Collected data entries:
===
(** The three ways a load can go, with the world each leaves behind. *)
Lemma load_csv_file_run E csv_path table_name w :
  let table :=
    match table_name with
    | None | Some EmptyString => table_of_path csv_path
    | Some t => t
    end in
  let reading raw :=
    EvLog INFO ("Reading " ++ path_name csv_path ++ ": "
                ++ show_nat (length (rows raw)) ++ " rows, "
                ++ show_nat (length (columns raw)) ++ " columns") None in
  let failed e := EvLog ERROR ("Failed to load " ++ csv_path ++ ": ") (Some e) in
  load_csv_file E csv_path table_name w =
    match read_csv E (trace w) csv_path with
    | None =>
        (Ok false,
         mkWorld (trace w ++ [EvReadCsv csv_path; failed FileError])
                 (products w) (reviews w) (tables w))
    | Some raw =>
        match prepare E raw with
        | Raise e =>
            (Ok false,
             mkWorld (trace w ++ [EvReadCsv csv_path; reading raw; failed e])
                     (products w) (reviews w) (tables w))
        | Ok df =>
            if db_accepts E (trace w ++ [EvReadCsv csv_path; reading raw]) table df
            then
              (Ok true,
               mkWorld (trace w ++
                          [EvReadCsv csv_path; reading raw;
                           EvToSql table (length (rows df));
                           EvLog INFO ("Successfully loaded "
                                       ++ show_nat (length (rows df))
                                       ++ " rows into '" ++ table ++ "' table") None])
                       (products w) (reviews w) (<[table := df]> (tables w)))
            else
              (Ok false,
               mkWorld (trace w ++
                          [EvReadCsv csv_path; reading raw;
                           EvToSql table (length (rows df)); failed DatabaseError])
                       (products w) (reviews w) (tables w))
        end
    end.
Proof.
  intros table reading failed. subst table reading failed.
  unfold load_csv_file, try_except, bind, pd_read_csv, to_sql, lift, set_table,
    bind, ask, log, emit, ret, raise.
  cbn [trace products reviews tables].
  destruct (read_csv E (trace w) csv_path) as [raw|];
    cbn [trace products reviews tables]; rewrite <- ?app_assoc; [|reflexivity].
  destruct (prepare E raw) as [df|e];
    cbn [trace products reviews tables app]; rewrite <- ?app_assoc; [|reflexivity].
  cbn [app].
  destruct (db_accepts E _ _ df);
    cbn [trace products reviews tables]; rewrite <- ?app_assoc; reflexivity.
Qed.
===
◆ Try it ◆
Copy out each line of the data above, exactly, if it lies between the line holding "match table_name with" and the line holding "(length (rows raw))", inclusive; copy no other line.

◆ Output for this exercise ◆
    match table_name with
    | None | Some EmptyString => table_of_path csv_path
    | Some t => t
    end in
  let reading raw :=
    EvLog INFO ("Reading " ++ path_name csv_path ++ ": "
                ++ show_nat (length (rows raw)) ++ " rows, "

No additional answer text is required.